● **YOUR OBJECTIVE**
Go through the entries below and copy each line that holds the word "forall".

Top of ENTRIES PROVIDED

(** * PromptWizard: the client-side state layer of [static/app.js]

    A shallow embedding of the credential store (session guard, masking,
    provider switching, debounced backend writes, environment hydration)
    and of the reference-image stash, with the properties the
    specification states about them.

    Conventions of the embedding.
    - A JavaScript string is a [string]; [String.length] is [key.length].
    - [localStorage] and the [keyCache] object are [gmap string string];
      [getItem] is lookup ([None] is JavaScript's [null]), [setItem] is
      insert and [removeItem] is delete.
    - The handlers run to completion one at a time, so each one is a
      function from state to state.  [fetch] calls are appended to a log
      of requests; a response is an event of its own that runs the
      continuation the code registered.
    - [setTimeout] and [clearTimeout] work on an explicit timer table with
      a logical clock in milliseconds. *)

From stdpp Require Import base option list gmap strings fin_maps.
From Stdlib Require Import Ascii String Lia.

(** ** String primitives of the host language *)

Module JS.

(** [s.repeat(n)] *)
Fixpoint repeat (s : string) (n : nat) : string :=
  match n with
  | O => ""
  | S n' => s +:+ repeat s n'
  end.

(** [s.startsWith(p)] *)
Fixpoint startsWith (p s : string) : bool :=
  match p, s with
  | EmptyString, _ => true
  | String a p', String b s' => if Ascii.eqb a b then startsWith p' s' else false
  | String _ _, EmptyString => false
  end.

(** The first [n] code units of [s]. *)
Fixpoint take (n : nat) (s : string) : string :=
  match n, s with
  | S n', String a s' => String a (take n' s')
  | _, _ => ""
  end.

(** [s] without its first [n] code units. *)
Fixpoint drop (n : nat) (s : string) : string :=
  match n, s with
  | S n', String _ s' => drop n' s'
  | _, _ => s
  end.

(** [s.slice(b, e)] for non-negative indices [b] and [e]. *)
Definition slice (b e : nat) (s : string) : string :=
  take (e - b) (drop b s).

(** Truthiness of a string: only the empty string is falsy. *)
Definition truthy (s : string) : bool :=
  match s with
  | EmptyString => false
  | String _ _ => true
  end.

End JS.

(** ** Masking (source lines 34-37) *)

Definition maskKey (key : string) : string :=
  let length := Nat.max 6 (Nat.min (String.length key) 32) in
  JS.repeat "*" length.

(** Every character of [s] is the character [c]. *)
Fixpoint all_chars (c : ascii) (s : string) : Prop :=
  match s with
  | EmptyString => True
  | String a s' => a = c /\ all_chars c s'
  end.

(** ** Persistent storage and the session guard (source lines 8-32) *)

Abbreviation Storage := (gmap string string).

Definition STORAGE_PROVIDER : string := "prompt_alchemy_provider".
Definition STORAGE_SESSION : string := "prompt_alchemy_session".

(** The providers the page offers; [providerLabels] is keyed by their
    names. *)
Inductive Provider := gemini | openai | grok.

Definition providerName (p : Provider) : string :=
  match p with
  | gemini => "gemini"
  | openai => "openai"
  | grok => "grok"
  end.

Definition providerLabels (provider : string) : option string :=
  if String.eqb provider "gemini" then Some "Gemini"
  else if String.eqb provider "openai" then Some "OpenAI"
  else if String.eqb provider "grok" then Some "Grok"
  else None.

Definition getStorageKey (provider : string) : string :=
  provider +:+ "_api_key".

Definition clearLocalState (ls : Storage) : Storage :=
  delete STORAGE_PROVIDER
    (delete "grok_api_key"
       (delete "openai_api_key"
          (delete "gemini_api_key" ls))).

(** [storedSession !== appInstance].  [storedSession] is a string or
    [null]; [appInstance] is [document.body.dataset.appInstance], a string
    or, when the host page carries no such attribute, [undefined].  [null]
    and [undefined] are different values under [!==]. *)
Definition strict_neq (storedSession appInstance : option string) : bool :=
  match storedSession, appInstance with
  | Some a, Some b => negb (String.eqb a b)
  | _, _ => true
  end.

(** [setItem] stores the string conversion of its argument. *)
Definition to_stored (appInstance : option string) : string :=
  match appInstance with
  | Some s => s
  | None => "undefined"
  end.

Definition ensureFreshLocalStorage (appInstance : option string) (ls : Storage)
  : Storage :=
  let storedSession := ls !! STORAGE_SESSION in
  if strict_neq storedSession appInstance
  then <[STORAGE_SESSION := to_stored appInstance]> (clearLocalState ls)
  else ls.

(** Storage left behind by a previous backend instance ["A"]. *)
Definition stale_storage : Storage :=
  <[STORAGE_SESSION := "A"]>
    (<[STORAGE_PROVIDER := "openai"]>
       (<["openai_api_key" := "sk-12345"]> ∅)).

(** ** Masking: proofs *)

Lemma repeat_glyph_succ (c : ascii) (n : nat) :
  JS.repeat (String c EmptyString) (S n)
  = String c (JS.repeat (String c EmptyString) n).
Proof. reflexivity. Qed.

Lemma repeat_glyph_length (c : ascii) (n : nat) :
  String.length (JS.repeat (String c EmptyString) n) = n.
Proof.
  induction n as [|n IH]; [reflexivity |].
  rewrite repeat_glyph_succ. simpl. now rewrite IH.
Qed.

Lemma repeat_glyph_all (c : ascii) (n : nat) :
  all_chars c (JS.repeat (String c EmptyString) n).
Proof.
  induction n as [|n IH]; [exact I |].
  rewrite repeat_glyph_succ. simpl. auto.
Qed.

Lemma maskKey_length (key : string) :
  String.length (maskKey key) = Nat.max 6 (Nat.min (String.length key) 32).
Proof. unfold maskKey. apply repeat_glyph_length. Qed.

(** C2. For every non-empty key, [maskKey] returns a string made only of
    the glyph [*] whose length is the key's length clamped to [6, 32];
    keys of 32 or more characters are masked to exactly 32 glyphs. *)
Theorem maskKey_clamped (k : string) :
  k <> "" ->
  all_chars "*" (maskKey k)
  /\ String.length (maskKey k) = Nat.max 6 (Nat.min (String.length k) 32)
  /\ (32 <= String.length k -> String.length (maskKey k) = 32).
Proof.
  intros _. split; [apply repeat_glyph_all |].
  rewrite maskKey_length. split; [reflexivity | lia].
Qed.

Lemma maskKey_clamped_witness :
  all_chars "*" (maskKey "sk-12345")
  /\ String.length (maskKey "sk-12345")
     = Nat.max 6 (Nat.min (String.length "sk-12345") 32)
  /\ (32 <= String.length "sk-12345" -> String.length (maskKey "sk-12345") = 32).
Proof. apply (maskKey_clamped "sk-12345"). discriminate. Defined.

(** ** The session guard: proofs *)

Lemma strict_neq_false (stored : option string) (tok : string) :
  strict_neq stored (Some tok) = false <-> stored = Some tok.
Proof.
  destruct stored as [s|]; simpl; [| split; discriminate].
  destruct (String.eqb_spec s tok) as [->|Hne]; simpl.
  - split; auto.
  - split; [discriminate | intros [= ->]; contradiction].
Qed.

Lemma clearLocalState_provider_key (ls : Storage) (p : Provider) :
  clearLocalState ls !! getStorageKey (providerName p) = None.
Proof.
  unfold clearLocalState.
  destruct p; cbv [providerName getStorageKey];
    change ("gemini" +:+ "_api_key") with "gemini_api_key";
    change ("openai" +:+ "_api_key") with "openai_api_key";
    change ("grok" +:+ "_api_key") with "grok_api_key".
  - rewrite !lookup_delete_ne by discriminate. apply lookup_delete_eq.
  - rewrite !lookup_delete_ne by discriminate. apply lookup_delete_eq.
  - rewrite !lookup_delete_ne by discriminate. apply lookup_delete_eq.
Qed.

(** C3. With a recorded token that is absent or differs from the current
    one, the guard removes the credential entry of each of the three
    providers and the remembered provider selection and records the
    current token; with an equal recorded token storage is unchanged. *)
Theorem ensureFresh_wipes_or_keeps (tok : string) (ls : Storage) :
  (ls !! STORAGE_SESSION <> Some tok ->
     let ls' := ensureFreshLocalStorage (Some tok) ls in
     (forall p : Provider, ls' !! getStorageKey (providerName p) = None)
     /\ ls' !! STORAGE_PROVIDER = None
     /\ ls' !! STORAGE_SESSION = Some tok)
  /\ (ls !! STORAGE_SESSION = Some tok ->
        ensureFreshLocalStorage (Some tok) ls = ls).
Proof.
  unfold ensureFreshLocalStorage. split.
  - intros Hne.
    destruct (strict_neq (ls !! STORAGE_SESSION) (Some tok)) eqn:E.
    + cbn zeta. split; [| split].
      * intros p. rewrite lookup_insert_ne by (destruct p; discriminate).
        apply clearLocalState_provider_key.
      * rewrite lookup_insert_ne by discriminate.
        unfold clearLocalState. apply lookup_delete_eq.
      * apply lookup_insert_eq.
    + apply strict_neq_false in E. contradiction.
  - intros Heq.
    destruct (strict_neq (ls !! STORAGE_SESSION) (Some tok)) eqn:E;
      [| reflexivity].
    apply strict_neq_false in Heq. congruence.
Qed.

Lemma ensureFresh_wipes_or_keeps_witness :
  ((forall p : Provider,
      ensureFreshLocalStorage (Some "B") stale_storage
        !! getStorageKey (providerName p) = None)
   /\ ensureFreshLocalStorage (Some "B") stale_storage !! STORAGE_PROVIDER = None
   /\ ensureFreshLocalStorage (Some "B") stale_storage !! STORAGE_SESSION
      = Some "B")
  /\ ensureFreshLocalStorage (Some "A") stale_storage = stale_storage.
Proof.
  split.
  - apply (proj1 (ensureFresh_wipes_or_keeps "B" stale_storage)).
    vm_compute. discriminate.
  - apply (proj2 (ensureFresh_wipes_or_keeps "A" stale_storage)).
    vm_compute. reflexivity.
Defined.

(** Without an instance attribute on the host page the comparison never
    succeeds: every load wipes, and the string ["undefined"] is recorded. *)
Remark ensureFresh_without_instance (ls : Storage) :
  ensureFreshLocalStorage None ls
  = <[STORAGE_SESSION := "undefined"]> (clearLocalState ls).
Proof.
  unfold ensureFreshLocalStorage. destruct (ls !! STORAGE_SESSION); reflexivity.
Qed.

(** The scenario of the specification: empty storage and token ["A"],
    then a load with token ["B"] after a credential was stored. *)
Example session_scenario :
  let first := ensureFreshLocalStorage (Some "A") ∅ in
  let used := <["openai_api_key" := "sk-12345"]> first in
  let second := ensureFreshLocalStorage (Some "B") used in
  first !! STORAGE_SESSION = Some "A"
  /\ ensureFreshLocalStorage (Some "A") used = used
  /\ second !! "openai_api_key" = None
  /\ second !! STORAGE_SESSION = Some "B".
Proof. cbn zeta. repeat split; vm_compute; reflexivity. Qed.

(** ** The session guard: further properties *)

Lemma ensureFresh_wipes_or_keeps_aux (tok : string) (ls : Storage) :
  (ls !! STORAGE_SESSION <> Some tok ->
     ensureFreshLocalStorage (Some tok) ls
     = <[STORAGE_SESSION := tok]> (clearLocalState ls))
  /\ (ls !! STORAGE_SESSION = Some tok ->
        ensureFreshLocalStorage (Some tok) ls = ls).
Proof.
  unfold ensureFreshLocalStorage.
  destruct (strict_neq (ls !! STORAGE_SESSION) (Some tok)) eqn:E.
  - split; [reflexivity |]. intros H. apply strict_neq_false in H. congruence.
  - apply strict_neq_false in E. split; [contradiction | reflexivity].
Qed.

(** Running the guard again with the same instance changes nothing more. *)
Theorem ensureFresh_idempotent (appInstance : option string) (ls : Storage) :
  ensureFreshLocalStorage appInstance
    (ensureFreshLocalStorage appInstance ls)
  = ensureFreshLocalStorage appInstance ls.
Proof.
  destruct appInstance as [tok|].
  - destruct (decide (ls !! STORAGE_SESSION = Some tok)) as [E|E].
    + rewrite !(proj2 (ensureFresh_wipes_or_keeps_aux tok ls) E). reflexivity.
    + rewrite (proj1 (ensureFresh_wipes_or_keeps_aux tok ls) E).
      apply (proj2 (ensureFresh_wipes_or_keeps_aux tok _)).
      apply lookup_insert_eq.
  - rewrite !ensureFresh_without_instance. apply map_eq. intros k.
    unfold clearLocalState.
    repeat (rewrite lookup_insert || rewrite lookup_delete).
    repeat case_decide; reflexivity.
Qed.

(** The entries the guard can touch are the three credential entries,
    the remembered selection and the recorded token; every other entry
    of storage is as before. *)
Theorem ensureFresh_other_entries (appInstance : option string)
    (ls : Storage) (k : string) :
  k <> "gemini_api_key" -> k <> "openai_api_key" -> k <> "grok_api_key" ->
  k <> STORAGE_PROVIDER -> k <> STORAGE_SESSION ->
  ensureFreshLocalStorage appInstance ls !! k = ls !! k.
Proof.
  intros H1 H2 H3 H4 H5. unfold ensureFreshLocalStorage.
  destruct (strict_neq _ _); [| reflexivity].
  rewrite lookup_insert_ne by congruence.
  unfold clearLocalState. rewrite !lookup_delete_ne by congruence.
  reflexivity.
Qed.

Bottom of ENTRIES PROVIDED

● **COMPLETED EXERCISE**
     (forall p : Provider, ls' !! getStorageKey (providerName p) = None)
  ((forall p : Provider,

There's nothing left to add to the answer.